Le véritable enjeu du concours pourrait moins dépendre de qui met au monde la première AGI et davantage de qui transforme les systèmes actuels en gains de productivité exponentiels. Un gain d'efficacité de 5 à 10 % dans la logistique, l'énergie et les soins de santé dépasse une démonstration d'un chatbot surhumain qui ne quitte jamais le laboratoire. Les économies fonctionnent grâce à des améliorations marginales à grande échelle, et non à des jalons de science-fiction.
L'approche de la Chine semble presque ennuyeuse par conception. Les entreprises d'État reçoivent des mandats pour intégrer l'IA dans la planification, la maintenance et le contrôle qualité. Les gouvernements municipaux déploient l'IA pour la gestion du trafic, la détection de fraudes aux prestations sociales et les services aux citoyens, soutenus par des règles strictes concernant le contenu et des filigranes obligatoires à partir du 1er septembre 2025.
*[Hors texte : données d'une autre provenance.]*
(* ===== verification/UeState.v ===== *)
(** * [AfUeSubscriptionState]: what the AF knows about one UE

    [af_core/include/models/ue_state.h]: [PduSessionData], [UeAccessMobilityData] and the class
    [AfUeSubscriptionState] with its mutators.  Member functions run in the monad of [Effects] on
    the object; [touch] and the other uses of the clock read it once each. *)

From S2P Require Import Prelude Effects CxxString UeKey.

(** ** Types of the common library

    The structures and enumerations of the common library (a git submodule) that UE states hold
    and compare but never look into. *)
Class CommonModels := {
  Dnn : Type; Snssai : Type; DateTime : Type; RouteToLocation : Type; AccessType : Type;
  RatType : Type; PlmnIdNid : Type; UeLocationInfo : Type; PduidInformation : Type;
  ServiceAreaCoverageInfo : Type;
  Dnn_default : Dnn;
  #[global] Dnn_eq_dec :: EqDecision Dnn;
  #[global] Snssai_eq_dec :: EqDecision Snssai;
  #[global] DateTime_eq_dec :: EqDecision DateTime;
  #[global] RouteToLocation_eq_dec :: EqDecision RouteToLocation;
  #[global] AccessType_eq_dec :: EqDecision AccessType;
  #[global] RatType_eq_dec :: EqDecision RatType;
  #[global] PlmnIdNid_eq_dec :: EqDecision PlmnIdNid;
  #[global] UeLocationInfo_eq_dec :: EqDecision UeLocationInfo;
  #[global] PduidInformation_eq_dec :: EqDecision PduidInformation;
  #[global] ServiceAreaCoverageInfo_eq_dec :: EqDecision ServiceAreaCoverageInfo }.

Section Data.
Context `{CommonModels}.

Record PduSessionData := mkPduSessionData {
  pdu_session_id : string;
  dnn : Dnn;
  snssai : option Snssai;
  pdu_session_type : string;
  pdu_status : string;
  status_timestamp : option DateTime;
  ue_ipv4_address : option Ipv4Addr;
  ue_ipv6_prefixes : list Ipv6Prefix;
  ue_ipv6_addresses : list Ipv6Addr;
  ue_mac_address : option MacAddr48;
  ip_address_timestamp : option DateTime;
  public_port_number : option Z;
  dnai : option string;
  dnai_timestamp : option DateTime;
  n6_traffic_routing_info : list RouteToLocation;
  n6_traffic_routing_info_timestamp : option DateTime;
  active_qod_session_ids : gset string }.

(** [PduSessionData p;] *)
Definition PduSessionData_default : PduSessionData :=
  mkPduSessionData "" Dnn_default None "" "" None None [] [] None None None None None [] None ∅.
(** ** Consistency of the store and its indices *)

Section Consistency.
Context `{CommonModels} `{Clock} `{IterationOrder}.
Implicit Types (m : UeStateManager) (st : AfUeSubscriptionState) (p : PduSessionData).

(** A state filed under [k]: well formed, its key has primary key [k], a known SUPI is the key's,
    and the key hides no SUPI it could be promoted to. *)
Record entry_ok (k : string) st : Prop := {
  eo_state : ue_state_ok st;
  eo_key : get_primary_key (ue_key_ st) = k;
  eo_supi : ∀ x, supi_ st = Some x → k = "supi:" +:+ supi x;
  eo_promoted : can_promote_to_supi (ue_key_ st) = false }.

(** Every state is filed under its key, and every index entry leads to a state that has the
    indexed value, except that no index entry leads to the keys in [K], which are being changed. *)
Record consistent_but (K : gset string) m : Prop := {
  cb_entry : ∀ k st, ue_states_by_key_ m !! k = Some st → entry_ok k st;
  cb_index : ∀ a v k, index a m !! v = Some k →
    k ∉ K ∧ ∃ st, ue_states_by_key_ m !! k = Some st ∧ v ∈ values a st }.

Abbreviation consistent := (consistent_but ∅).

Lemma consistent_new d : consistent (UeStateManager_new d).
Proof. split; [done|]. intros a v k. by destruct a. Qed.

Lemma consistent_lock K m l : consistent_but K m → consistent_but K (m <| rw_mtx_ := l |>).
Proof. intros [He Hi]. split; [done|]. intros a v k. specialize (Hi a v k). by destruct a. Qed.

Lemma consistent_dispatcher K m d :
  consistent_but K m → consistent_but K (m <| event_dispatcher_ ::= d |>).
Proof. intros [He Hi]. split; [done|]. intros a v k. specialize (Hi a v k). by destruct a. Qed.

(** Before an entry changes, its index entries go. *)
Lemma consistent_detach K m k st :
  consistent_but K m → ue_states_by_key_ m !! k = Some st →
  consistent_but ({[k]} ∪ K) (remove_ue_indices st m).
Proof.
  intros [He Hi] Hk. split; [by rewrite states_remove_ue|].
  intros a v k'. rewrite states_remove_ue, remove_ue_indices_lookup.
  case_decide as Hv; [done|]. intros Hk'. destruct (Hi _ _ _ Hk') as (? & st' & Hst' & Hv').
  split; [|eauto]. apply not_elem_of_union. split; [|done].
  intros ->%elem_of_singleton. congruence.
Qed.

(** No index entry leads to a key that has no state. *)
Lemma consistent_fresh K m k :
  consistent_but K m → ue_states_by_key_ m !! k = None → consistent_but ({[k]} ∪ K) m.
Proof.
  intros [He Hi] Hk. split; [done|]. intros a v k' Hk'.
  destruct (Hi _ _ _ Hk') as (? & st' & Hst' & Hv'). split; [|eauto].
  apply not_elem_of_union. split; [|done]. intros ->%elem_of_singleton. congruence.
Qed.

Lemma consistent_store K m k st :
  consistent_but K m → k ∈ K → entry_ok k st →
  consistent_but K (m <| ue_states_by_key_ ::= <[k := st]> |>).
Proof.
  intros [He Hi] Hk Hst. split.
  - intros k' st'. simpl. rewrite lookup_insert. case_decide; naive_solver.
  - intros a v k' Hk'. destruct (Hi a v k') as (? & st' & Hst' & Hv'); [by destruct a|].
    split; [done|]. exists st'. simpl. rewrite lookup_insert_ne by congruence. done.
Qed.

Lemma consistent_delete K m k :
  consistent_but K m → k ∈ K → consistent_but K (m <| ue_states_by_key_ ::= delete k |>).
Proof.
  intros [He Hi] Hk. split.
  - intros k' st'. simpl. rewrite lookup_delete. case_decide; naive_solver.
  - intros a v k' Hk'. destruct (Hi a v k') as (? & st' & Hst' & Hv'); [by destruct a|].
    split; [done|]. exists st'. simpl. rewrite lookup_delete_ne by congruence. done.
Qed.

(** After the change its index entries come back. *)
Lemma consistent_attach K m k st :
  consistent_but ({[k]} ∪ K) m → ue_states_by_key_ m !! k = Some st → k ∉ K →
  consistent_but K (add_ue_indices st m).
Proof.
  intros [He Hi] Hk HK. split; [by rewrite states_add_ue|].
  intros a v k'. rewrite states_add_ue, add_ue_indices_lookup.
  rewrite (eo_key _ _ (He _ _ Hk)). case_decide as Hv; [intros [= <-]; by eauto|].
  intros Hk'. destruct (Hi _ _ _ Hk') as (Hn & st' & Hst' & Hv'). split; [set_solver|eauto].
Qed.

Lemma consistent_forget K k m : consistent_but ({[k]} ∪ K) m → consistent_but K m.
Proof.
  intros [He Hi]. split; [done|]. intros a v k' Hk'. destruct (Hi _ _ _ Hk') as [Hn ?].
  split; [set_solver|done].
Qed.

(** An entry whose indexed values only grow can change in place. *)
Lemma consistent_grow K m k st st' :
  consistent_but K m → ue_states_by_key_ m !! k = Some st → entry_ok k st' →
  (∀ a v, v ∈ values a st → v ∈ values a st') →
  consistent_but K (m <| ue_states_by_key_ ::= <[k := st']> |>).
Proof.
  intros [He Hi] Hk Hst' Hv. split.
  - intros k' st''. simpl. rewrite lookup_insert. case_decide; naive_solver.
  - intros a v k' Hk'. destruct (Hi a v k') as (? & s & Hs & Hvs); [by destruct a|].
    split; [done|]. simpl. rewrite lookup_insert. case_decide as E; [|by eauto].
    subst k'. exists st'. naive_solver.
Qed.

(** *** Methods of an entry *)

(** A method that keeps the entry's key and SUPI keeps the entry well filed. *)
Lemma preserves_entry k {A} (f : M AfUeSubscriptionState A) :
  preserves ue_state_ok f →
  (∀ w, supi_ (obj (f w).2) = supi_ (obj w) ∧ ue_key_ (obj (f w).2) = ue_key_ (obj w)) →
  preserves (entry_ok k) f.
Proof.
  intros Hf Hs w [Hok Hk Hx Hp] Hd. destruct (Hs w) as [E1 E2].
  split; [by apply Hf|by rewrite E2|by rewrite E1|by rewrite E2].
Qed.

(** Besides, it keeps the values the indices are on. *)
Definition keeps_values {A} (f : M AfUeSubscriptionState A) : Prop :=
  ∀ w a v, v ∈ values a (obj w) → v ∈ values a (obj (f w).2).

Lemma preserves_consistent_at K k {A} (f : M AfUeSubscriptionState A) :
  preserves (entry_ok k) f → keeps_values f →
  preserves (consistent_but K) (at_key ue_states_by_key_ k f).
Proof.
  intros Hf Hv w Hw. unfold wp, at_key.
  destruct (ue_states_by_key_ (obj w) !! k) as [st|] eqn:E; [|by intros []].
  specialize (Hf (World (ticks w) st) (cb_entry _ _ Hw _ _ E)). unfold wp in Hf.
  specialize (Hv (World (ticks w) st)).
  destruct (f _) as [r w']; simpl in *. intros Hr.
  by apply (consistent_grow _ _ _ st); [..|apply Hf|].
Qed.

(** A method on an entry whose index entries are gone. *)
Lemma preserves_consistent_detached K k {A} (f : M AfUeSubscriptionState A) :
  k ∈ K → preserves (entry_ok k) f →
  preserves (consistent_but K) (at_key ue_states_by_key_ k f).
Proof.
  intros Hk Hf. apply (preserves_at_key _ _ (entry_ok k)); [..|done].
  - intros m st Hm Hst. by eapply cb_entry.
  - intros m st st' Hm Hst Hst'. by apply consistent_store.
Qed.

(** *** The operations keep the store consistent *)

Lemma consistent_replace m k old st :
  consistent m → ue_states_by_key_ m !! k = Some old → entry_ok k st →
  consistent (add_ue_indices st ((remove_ue_indices old m) <| ue_states_by_key_ ::= <[k := st]> |>)).
Proof.
  intros Hm Hk Hst. apply (consistent_attach _ _ k); [|simpl; by rewrite lookup_insert_eq|done].
  apply consistent_store; [by apply consistent_detach|set_solver|done].
Qed.

Lemma consistent_insert m k st :
  consistent m → ue_states_by_key_ m !! k = None → entry_ok k st →
  consistent (add_ue_indices st (m <| ue_states_by_key_ ::= <[k := st]> |>)).
Proof.
  intros Hm Hk Hst. apply (consistent_attach _ _ k); [|simpl; by rewrite lookup_insert_eq|done].
  apply consistent_store; [by apply consistent_fresh|set_solver|done].
Qed.

Lemma consistent_remove m k old :
  consistent m → ue_states_by_key_ m !! k = Some old →
  consistent ((remove_ue_indices old m) <| ue_states_by_key_ ::= delete k |>).
Proof.
  intros Hm Hk. apply (consistent_forget _ k), consistent_delete; [|set_solver].
  by apply consistent_detach.
Qed.

(** Each public method runs its body between taking and releasing the mutex. *)
Lemma locked_preserves {A} mode (f : M UeStateManager A) :
  preserves consistent f → preserves consistent (with_lock rw_mtx_ mode f).
Proof. apply preserves_with_lock. intros m l. apply consistent_lock. Qed.

Lemma update_ue_state_consistent st :
  entry_ok (get_primary_key (ue_key_ st)) st → preserves consistent (update_ue_state st).
Proof.
  intros Hst. apply locked_preserves. intros [n m] Hm. unfold wp, update_ue_state_internal, store.
  run_steps. simpl in Hm. destruct (ue_states_by_key_ m !! _) as [old|] eqn:E; intros _.
  - by apply consistent_replace.
  - by apply consistent_insert.
Qed.

Lemma remove_ue_state_consistent key : preserves consistent (remove_ue_state key).
Proof.
  apply locked_preserves. intros [n m] Hm. unfold wp. run_steps. simpl in Hm.
  destruct (ue_states_by_key_ m !! _) as [old|] eqn:E; intros _; [|done].
  by apply consistent_remove.
Qed.

Lemma new_entry_ok key n n' :
  program_key key → can_promote_to_supi key = false →
  entry_ok (get_primary_key key) (blank key None PROVISIONAL None n n').
Proof. intros Hk Hp. split; simpl; [by apply blank_ok|done|done|done]. Qed.

(** Read-only methods. *)
Lemma reads_preserve {A} mode (f : UeStateManager → A) :
  preserves consistent (with_lock rw_mtx_ mode (gets f)).
Proof. apply locked_preserves, preserves_gets. Qed.

(** Setters that leave the key, the SUPI and the indexed values alone. *)
Lemma update_entry_consistent key f :
  preserves ue_state_ok f →
  (∀ w, supi_ (obj (f w).2) = supi_ (obj w) ∧ ue_key_ (obj (f w).2) = ue_key_ (obj w)) →
  keeps_values f →
  preserves consistent (update_entry key f).
Proof.
  intros Hf Hs Hv. apply locked_preserves, preserves_get. intros w Hw.
  destruct (ue_states_by_key_ (obj w) !! _) as [st|] eqn:E; [|by intros _].
  apply wp_bind.
  apply (wp_mono _ _ _ _ (preserves_consistent_at ∅ _ f (preserves_entry _ f Hf Hs) Hv w Hw)).
  by intros [[]|e|u] w' Hw'.
Qed.

(** *** Changes of an entry together with its index entries *)

(** Index entries may go, and new ones may come that lead to a state having the value. *)
Lemma consistent_indices K m m' :
  ue_states_by_key_ m' = ue_states_by_key_ m →
  (∀ a v k, index a m' !! v = Some k →
     index a m !! v = Some k ∨
     k ∉ K ∧ ∃ st, ue_states_by_key_ m !! k = Some st ∧ v ∈ values a st) →
  consistent_but K m → consistent_but K m'.
Proof.
  intros Hs Hi [He Hi0]. split; [by rewrite Hs|]. intros a v k Hk. rewrite Hs.
  destruct (Hi a v k Hk) as [Hk'|Hk']; [by apply Hi0|done].
Qed.

(** An entry can change in place when its index entries still fit. *)
Lemma consistent_change K m k st' :
  consistent_but K m → entry_ok k st' →
  (∀ a v, index a m !! v = Some k → v ∈ values a st') →
  consistent_but K (m <| ue_states_by_key_ ::= <[k := st']> |>).
Proof.
  intros [He Hi] Hst' Hv. split.
  - intros k' st''. simpl. rewrite lookup_insert. case_decide; naive_solver.
  - intros a v k' Hk'. assert (Hk0 : index a m !! v = Some k') by (by destruct a).
    destruct (Hi a v k' Hk0) as (? & s & Hs & Hvs).
    split; [done|]. simpl. rewrite lookup_insert. case_decide as E; [|by eauto].
    subst k'. exists st'. split; [done|by apply Hv].
Qed.

Lemma at_key_run {A} k (f : M AfUeSubscriptionState A) n m st :
  ue_states_by_key_ m !! k = Some st →
  at_key ue_states_by_key_ k f (World n m) =
  ((f (World n st)).1,
   World (ticks (f (World n st)).2)
     (m <| ue_states_by_key_ ::= <[k := obj (f (World n st)).2]> |>)).
Proof. intros E. unfold at_key. simpl. rewrite E. by destruct (f _) as [[] ?]. Qed.

Lemma update_ue_gpsi_consistent key g : preserves consistent (update_ue_gpsi key g).
Proof.
  apply locked_preserves. intros [n m] Hm. unfold wp. cbv [mbind M_bind get]; cbn [obj]. simpl in Hm.
  destruct (ue_states_by_key_ m !! get_primary_key key) as [st|] eqn:E; [|by intros _].
  set (k := get_primary_key key) in *.
  set (m' := match gpsi_ st with
             | Some old => m <| key_by_gpsi_ ::= delete (gpsi old) |> | None => m end).
  assert (E' : ue_states_by_key_ m' !! k = Some st) by (unfold m'; by destruct (gpsi_ st)).
  set (st' := st <| gpsi_ := Some g |> <| last_updated_ := clock n |>).
  assert (Hst : entry_ok k st').
  { apply (preserves_entry k (set_gpsi g) (proj1 setters_ok g) (λ w, conj eq_refl eq_refl)
            (World n st)); [by eapply cb_entry|done]. }
  assert (Hm' : consistent m').
  { apply (consistent_indices ∅ m); [by unfold m'; destruct (gpsi_ st)|intros a v k' Hk'|done].
    left. unfold m' in Hk'. destruct (gpsi_ st), a; try done. simpl in Hk'.
    rewrite lookup_delete in Hk'. by case_decide. }
  assert (Hc : consistent (m' <| ue_states_by_key_ ::= <[k := st']> |>)).
  { apply consistent_change; [done..|]. intros a v Hv.
    destruct (cb_index _ _ Hm' _ _ _ Hv) as (_ & s & Hs & Hvs). simplify_eq.
    destruct a; try done. exfalso. unfold m' in Hv. simpl in *.
    destruct (gpsi_ st) as [old|]; simpl in *; [|by apply not_elem_of_nil in Hvs].
    apply list_elem_of_singleton in Hvs as ->. by rewrite lookup_delete_eq in Hv. }
  rewrite modify_option_run. cbn [ticks obj]. change (match gpsi_ st with Some old => _ | None => m end) with m'.
  rewrite (at_key_run k (set_gpsi g) n m' st E'). simpl. intros _.
  eapply consistent_indices; [| |exact Hc]; [done|]. intros a v k'.
  destruct a; simpl; try by left. rewrite lookup_insert. case_decide; [|by left].
  intros [= <-]. right. split; [done|]. exists st'. rewrite lookup_insert_eq. split; [done|].
  subst v. simpl. set_solver.
Qed.
Lemma entry_ok_pdu k st l :
  entry_ok k st → NoDup (pdu_session_id <$> l) → entry_ok k (st <| pdu_sessions_ := l |>).
Proof. intros [[] ? ? ?] Hl. split; [split|..]; done. Qed.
La compétition mondiale autour de l'IA se fragmente désormais en au moins trois arènes qui se chevauchent : - Gouvernance et normes, où Pékin pousse son Plan d'Action en 13 points pour la Gouvernance Mondiale de l'IA - Profondeur d'application, où l'« IA Plus » tente d'intégrer l'IA dans chaque industrie majeure - Transformation économique, où les deux parties poursuivent des gains de PIB, mais avec des stratégies différentes.
Présenté de cette manière, l'AGI ne représente qu'une tuile dans une mosaïque beaucoup plus vaste. Un pays qui n'invente jamais l'AGI pourrait tout de même dominer s'il possède les infrastructures, les règles et les retours de l'IA appliquée. À l'inverse, un pionnier de l'AGI pourrait néanmoins échouer si ses avancées reposent sur une base industrielle désaffectée.
Ainsi, l'Occident s'efforce de construire un dieu. La Chine, de manière méthodique, construit un royaume.
Questions Fréquemment Posées
La Chine est-elle vraiment en train de gagner la course à l'IA ?
L'article soutient que la Chine ne participe pas à la même "course" à l'AGI que l'Occident. Au lieu de cela, elle se concentre sur un autre enjeu : l'intégration rapide et contrôlée par l'État d'outils d'IA pratiques dans toute son économie.
Les réglementations sur l'IA en Chine sont-elles plus strictes que celles de l'Europe ?
Dans des domaines clés tels que le contrôle du contenu, l'alignement politique et l'étiquetage obligatoire, les réglementations de la Chine sont sans doute plus strictes et plus largement appliquées que celles de l'Acte sur l'IA de l'UE. Les deux sont rigoureuses mais ont des priorités différentes.
Quel est le plan 'AI Plus' de la Chine ?
Le plan 'AI Plus' est une stratégie nationale lancée en 2025 pour réaliser une intégration profonde de l'IA dans les secteurs et services clés, visant une pénétration de 90 % d'ici 2030. Il privilégie l'utilité économique au développement théorique de l'AGI.
Comment la stratégie d'IA des États-Unis se compare-t-elle à celle de la Chine ?
Les États-Unis adoptent actuellement une approche réglementaire axée sur l'innovation et légère, fortement influencée par les entreprises technologiques. La Chine, quant à elle, applique une stratégie descendante, pilotée par l'État, avec des réglementations complètes qui privilégient le contrôle et l'application économique stratégique.